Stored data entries
(** The types by name. *)
Definition kernel_types : list (string * cty) :=
    [("struct pt_regs", struct_pt_regs); ("struct path", struct_path);
     ("struct sockaddr", struct_sockaddr); ("struct tcphdr", struct_tcphdr);
     ("struct bpf_insn", struct_bpf_insn);
     ("struct bpf_cgroup_storage_key", struct_bpf_cgroup_storage_key);
     ("union bpf_attr", union_bpf_attr); ("struct bpf_func_info", struct_bpf_func_info);
     ("struct bpf_line_info", struct_bpf_line_info);
     ("struct bpf_perf_event_value", struct_bpf_perf_event_value);
     ("struct bpf_perf_event_data", struct_bpf_perf_event_data);
     ("struct bpf_raw_tracepoint_args", struct_bpf_raw_tracepoint_args);
     ("struct bpf_prog_info", struct_bpf_prog_info);
     ("struct bpf_map_info", struct_bpf_map_info); ("struct bpf_btf_info", struct_bpf_btf_info);
     ("struct bpf_spin_lock", struct_bpf_spin_lock);
     ("struct bpf_lpm_trie_key", struct_bpf_lpm_trie_key);
     ("struct bpf_stack_build_id", struct_bpf_stack_build_id);
     ("struct bpf_flow_keys", struct_bpf_flow_keys); ("struct bpf_sock", struct_bpf_sock);
     ("struct __sk_buff", struct___sk_buff);
     ("struct bpf_cgroup_dev_ctx", struct_bpf_cgroup_dev_ctx);
     ("struct bpf_sysctl", struct_bpf_sysctl); ("struct bpf_tunnel_key", struct_bpf_tunnel_key);
     ("struct bpf_xfrm_state", struct_bpf_xfrm_state);
     ("struct bpf_tcp_sock", struct_bpf_tcp_sock);
     ("struct bpf_sock_tuple", struct_bpf_sock_tuple);
     ("struct bpf_xdp_sock", struct_bpf_xdp_sock); ("struct sk_msg_md", struct_sk_msg_md);
     ("struct sk_reuseport_md", struct_sk_reuseport_md);
     ("struct bpf_sock_addr", struct_bpf_sock_addr);
     ("struct bpf_sock_ops", struct_bpf_sock_ops);
     ("struct bpf_fib_lookup", struct_bpf_fib_lookup);
     ("struct bpf_redir_neigh", struct_bpf_redir_neigh)].

(** ** Enumerations

    Their enumerators with the values the header gives. *)

Definition enum : Type := list (string * Z).

Definition enum_bpf_map_type : enum :=
    [("BPF_MAP_TYPE_UNSPEC", 0); ("BPF_MAP_TYPE_HASH", 1); ("BPF_MAP_TYPE_ARRAY", 2);
     ("BPF_MAP_TYPE_PROG_ARRAY", 3); ("BPF_MAP_TYPE_PERF_EVENT_ARRAY", 4);
     ("BPF_MAP_TYPE_PERCPU_HASH", 5); ("BPF_MAP_TYPE_PERCPU_ARRAY", 6);
     ("BPF_MAP_TYPE_STACK_TRACE", 7); ("BPF_MAP_TYPE_CGROUP_ARRAY", 8);
     ("BPF_MAP_TYPE_LRU_HASH", 9); ("BPF_MAP_TYPE_LRU_PERCPU_HASH", 10);
     ("BPF_MAP_TYPE_LPM_TRIE", 11); ("BPF_MAP_TYPE_ARRAY_OF_MAPS", 12);
     ("BPF_MAP_TYPE_HASH_OF_MAPS", 13); ("BPF_MAP_TYPE_DEVMAP", 14);
     ("BPF_MAP_TYPE_SOCKMAP", 15); ("BPF_MAP_TYPE_CPUMAP", 16); ("BPF_MAP_TYPE_XSKMAP", 17);
     ("BPF_MAP_TYPE_SOCKHASH", 18); ("BPF_MAP_TYPE_CGROUP_STORAGE", 19);
     ("BPF_MAP_TYPE_REUSEPORT_SOCKARRAY", 20); ("BPF_MAP_TYPE_PERCPU_CGROUP_STORAGE", 21);
     ("BPF_MAP_TYPE_QUEUE", 22); ("BPF_MAP_TYPE_STACK", 23); ("BPF_MAP_TYPE_SK_STORAGE", 24);
     ("BPF_MAP_TYPE_DEVMAP_HASH", 25)].

Definition enum_bpf_prog_type : enum :=
    [("BPF_PROG_TYPE_UNSPEC", 0); ("BPF_PROG_TYPE_SOCKET_FILTER", 1);
     ("BPF_PROG_TYPE_KPROBE", 2); ("BPF_PROG_TYPE_SCHED_CLS", 3);
     ("BPF_PROG_TYPE_SCHED_ACT", 4); ("BPF_PROG_TYPE_TRACEPOINT", 5); ("BPF_PROG_TYPE_XDP", 6);
     ("BPF_PROG_TYPE_PERF_EVENT", 7); ("BPF_PROG_TYPE_CGROUP_SKB", 8);
     ("BPF_PROG_TYPE_CGROUP_SOCK", 9); ("BPF_PROG_TYPE_LWT_IN", 10);
     ("BPF_PROG_TYPE_LWT_OUT", 11); ("BPF_PROG_TYPE_LWT_XMIT", 12);
     ("BPF_PROG_TYPE_SOCK_OPS", 13); ("BPF_PROG_TYPE_SK_SKB", 14);
     ("BPF_PROG_TYPE_CGROUP_DEVICE", 15); ("BPF_PROG_TYPE_SK_MSG", 16);
     ("BPF_PROG_TYPE_RAW_TRACEPOINT", 17); ("BPF_PROG_TYPE_CGROUP_SOCK_ADDR", 18);
     ("BPF_PROG_TYPE_LWT_SEG6LOCAL", 19); ("BPF_PROG_TYPE_LIRC_MODE2", 20);
     ("BPF_PROG_TYPE_SK_REUSEPORT", 21); ("BPF_PROG_TYPE_FLOW_DISSECTOR", 22);
     ("BPF_PROG_TYPE_CGROUP_SYSCTL", 23); ("BPF_PROG_TYPE_RAW_TRACEPOINT_WRITABLE", 24);
     ("BPF_PROG_TYPE_CGROUP_SOCKOPT", 25)].

Definition enum_bpf_attach_type : enum :=
    [("BPF_CGROUP_INET_INGRESS", 0); ("BPF_CGROUP_INET_EGRESS", 1);
     ("BPF_CGROUP_INET_SOCK_CREATE", 2); ("BPF_CGROUP_SOCK_OPS", 3);
     ("BPF_SK_SKB_STREAM_PARSER", 4); ("BPF_SK_SKB_STREAM_VERDICT", 5);
     ("BPF_CGROUP_DEVICE", 6); ("BPF_SK_MSG_VERDICT", 7); ("BPF_CGROUP_INET4_BIND", 8);
     ("BPF_CGROUP_INET6_BIND", 9); ("BPF_CGROUP_INET4_CONNECT", 10);
     ("BPF_CGROUP_INET6_CONNECT", 11); ("BPF_CGROUP_INET4_POST_BIND", 12);
     ("BPF_CGROUP_INET6_POST_BIND", 13); ("BPF_CGROUP_UDP4_SENDMSG", 14);
     ("BPF_CGROUP_UDP6_SENDMSG", 15); ("BPF_LIRC_MODE2", 16); ("BPF_FLOW_DISSECTOR", 17);
     ("BPF_CGROUP_SYSCTL", 18); ("BPF_CGROUP_UDP4_RECVMSG", 19);
     ("BPF_CGROUP_UDP6_RECVMSG", 20); ("BPF_CGROUP_GETSOCKOPT", 21);
     ("BPF_CGROUP_SETSOCKOPT", 22); ("BPF_TRACE_RAW_TP", 23); ("BPF_TRACE_FENTRY", 24);
     ("BPF_TRACE_FEXIT", 25); ("BPF_MODIFY_RETURN", 26); ("BPF_LSM_MAC", 27);
     ("BPF_TRACE_ITER", 28); ("BPF_CGROUP_INET4_GETPEERNAME", 29);
     ("BPF_CGROUP_INET6_GETPEERNAME", 30); ("BPF_CGROUP_INET4_GETSOCKNAME", 31);
     ("BPF_CGROUP_INET6_GETSOCKNAME", 32); ("BPF_XDP_DEVMAP", 33);
     ("BPF_CGROUP_INET_SOCK_RELEASE", 34); ("__MAX_BPF_ATTACH_TYPE", 35)].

» Exercise: All the records, as written, must be given again.

» Answer space:
(** The types by name. *)
Definition kernel_types : list (string * cty) :=
    [("struct pt_regs", struct_pt_regs); ("struct path", struct_path);
     ("struct sockaddr", struct_sockaddr); ("struct tcphdr", struct_tcphdr);
     ("struct bpf_insn", struct_bpf_insn);
     ("struct bpf_cgroup_storage_key", struct_bpf_cgroup_storage_key);
     ("union bpf_attr", union_bpf_attr); ("struct bpf_func_info", struct_bpf_func_info);
     ("struct bpf_line_info", struct_bpf_line_info);
     ("struct bpf_perf_event_value", struct_bpf_perf_event_value);
     ("struct bpf_perf_event_data", struct_bpf_perf_event_data);
     ("struct bpf_raw_tracepoint_args", struct_bpf_raw_tracepoint_args);
     ("struct bpf_prog_info", struct_bpf_prog_info);
     ("struct bpf_map_info", struct_bpf_map_info); ("struct bpf_btf_info", struct_bpf_btf_info);
     ("struct bpf_spin_lock", struct_bpf_spin_lock);
     ("struct bpf_lpm_trie_key", struct_bpf_lpm_trie_key);
     ("struct bpf_stack_build_id", struct_bpf_stack_build_id);
     ("struct bpf_flow_keys", struct_bpf_flow_keys); ("struct bpf_sock", struct_bpf_sock);
     ("struct __sk_buff", struct___sk_buff);
     ("struct bpf_cgroup_dev_ctx", struct_bpf_cgroup_dev_ctx);
     ("struct bpf_sysctl", struct_bpf_sysctl); ("struct bpf_tunnel_key", struct_bpf_tunnel_key);
     ("struct bpf_xfrm_state", struct_bpf_xfrm_state);
     ("struct bpf_tcp_sock", struct_bpf_tcp_sock);
     ("struct bpf_sock_tuple", struct_bpf_sock_tuple);
     ("struct bpf_xdp_sock", struct_bpf_xdp_sock); ("struct sk_msg_md", struct_sk_msg_md);
     ("struct sk_reuseport_md", struct_sk_reuseport_md);
     ("struct bpf_sock_addr", struct_bpf_sock_addr);
     ("struct bpf_sock_ops", struct_bpf_sock_ops);
     ("struct bpf_fib_lookup", struct_bpf_fib_lookup);
     ("struct bpf_redir_neigh", struct_bpf_redir_neigh)].

(** ** Enumerations

    Their enumerators with the values the header gives. *)

Definition enum : Type := list (string * Z).

Definition enum_bpf_map_type : enum :=
    [("BPF_MAP_TYPE_UNSPEC", 0); ("BPF_MAP_TYPE_HASH", 1); ("BPF_MAP_TYPE_ARRAY", 2);
     ("BPF_MAP_TYPE_PROG_ARRAY", 3); ("BPF_MAP_TYPE_PERF_EVENT_ARRAY", 4);
     ("BPF_MAP_TYPE_PERCPU_HASH", 5); ("BPF_MAP_TYPE_PERCPU_ARRAY", 6);
     ("BPF_MAP_TYPE_STACK_TRACE", 7); ("BPF_MAP_TYPE_CGROUP_ARRAY", 8);
     ("BPF_MAP_TYPE_LRU_HASH", 9); ("BPF_MAP_TYPE_LRU_PERCPU_HASH", 10);
     ("BPF_MAP_TYPE_LPM_TRIE", 11); ("BPF_MAP_TYPE_ARRAY_OF_MAPS", 12);
     ("BPF_MAP_TYPE_HASH_OF_MAPS", 13); ("BPF_MAP_TYPE_DEVMAP", 14);
     ("BPF_MAP_TYPE_SOCKMAP", 15); ("BPF_MAP_TYPE_CPUMAP", 16); ("BPF_MAP_TYPE_XSKMAP", 17);
     ("BPF_MAP_TYPE_SOCKHASH", 18); ("BPF_MAP_TYPE_CGROUP_STORAGE", 19);
     ("BPF_MAP_TYPE_REUSEPORT_SOCKARRAY", 20); ("BPF_MAP_TYPE_PERCPU_CGROUP_STORAGE", 21);
     ("BPF_MAP_TYPE_QUEUE", 22); ("BPF_MAP_TYPE_STACK", 23); ("BPF_MAP_TYPE_SK_STORAGE", 24);
     ("BPF_MAP_TYPE_DEVMAP_HASH", 25)].

Definition enum_bpf_prog_type : enum :=
    [("BPF_PROG_TYPE_UNSPEC", 0); ("BPF_PROG_TYPE_SOCKET_FILTER", 1);
     ("BPF_PROG_TYPE_KPROBE", 2); ("BPF_PROG_TYPE_SCHED_CLS", 3);
     ("BPF_PROG_TYPE_SCHED_ACT", 4); ("BPF_PROG_TYPE_TRACEPOINT", 5); ("BPF_PROG_TYPE_XDP", 6);
     ("BPF_PROG_TYPE_PERF_EVENT", 7); ("BPF_PROG_TYPE_CGROUP_SKB", 8);
     ("BPF_PROG_TYPE_CGROUP_SOCK", 9); ("BPF_PROG_TYPE_LWT_IN", 10);
     ("BPF_PROG_TYPE_LWT_OUT", 11); ("BPF_PROG_TYPE_LWT_XMIT", 12);
     ("BPF_PROG_TYPE_SOCK_OPS", 13); ("BPF_PROG_TYPE_SK_SKB", 14);
     ("BPF_PROG_TYPE_CGROUP_DEVICE", 15); ("BPF_PROG_TYPE_SK_MSG", 16);
     ("BPF_PROG_TYPE_RAW_TRACEPOINT", 17); ("BPF_PROG_TYPE_CGROUP_SOCK_ADDR", 18);
     ("BPF_PROG_TYPE_LWT_SEG6LOCAL", 19); ("BPF_PROG_TYPE_LIRC_MODE2", 20);
     ("BPF_PROG_TYPE_SK_REUSEPORT", 21); ("BPF_PROG_TYPE_FLOW_DISSECTOR", 22);
     ("BPF_PROG_TYPE_CGROUP_SYSCTL", 23); ("BPF_PROG_TYPE_RAW_TRACEPOINT_WRITABLE", 24);
     ("BPF_PROG_TYPE_CGROUP_SOCKOPT", 25)].

Definition enum_bpf_attach_type : enum :=
    [("BPF_CGROUP_INET_INGRESS", 0); ("BPF_CGROUP_INET_EGRESS", 1);
     ("BPF_CGROUP_INET_SOCK_CREATE", 2); ("BPF_CGROUP_SOCK_OPS", 3);
     ("BPF_SK_SKB_STREAM_PARSER", 4); ("BPF_SK_SKB_STREAM_VERDICT", 5);
     ("BPF_CGROUP_DEVICE", 6); ("BPF_SK_MSG_VERDICT", 7); ("BPF_CGROUP_INET4_BIND", 8);
     ("BPF_CGROUP_INET6_BIND", 9); ("BPF_CGROUP_INET4_CONNECT", 10);
     ("BPF_CGROUP_INET6_CONNECT", 11); ("BPF_CGROUP_INET4_POST_BIND", 12);
     ("BPF_CGROUP_INET6_POST_BIND", 13); ("BPF_CGROUP_UDP4_SENDMSG", 14);
     ("BPF_CGROUP_UDP6_SENDMSG", 15); ("BPF_LIRC_MODE2", 16); ("BPF_FLOW_DISSECTOR", 17);
     ("BPF_CGROUP_SYSCTL", 18); ("BPF_CGROUP_UDP4_RECVMSG", 19);
     ("BPF_CGROUP_UDP6_RECVMSG", 20); ("BPF_CGROUP_GETSOCKOPT", 21);
     ("BPF_CGROUP_SETSOCKOPT", 22); ("BPF_TRACE_RAW_TP", 23); ("BPF_TRACE_FENTRY", 24);
     ("BPF_TRACE_FEXIT", 25); ("BPF_MODIFY_RETURN", 26); ("BPF_LSM_MAC", 27);
     ("BPF_TRACE_ITER", 28); ("BPF_CGROUP_INET4_GETPEERNAME", 29);
     ("BPF_CGROUP_INET6_GETPEERNAME", 30); ("BPF_CGROUP_INET4_GETSOCKNAME", 31);
     ("BPF_CGROUP_INET6_GETSOCKNAME", 32); ("BPF_XDP_DEVMAP", 33);
     ("BPF_CGROUP_INET_SOCK_RELEASE", 34); ("__MAX_BPF_ATTACH_TYPE", 35)].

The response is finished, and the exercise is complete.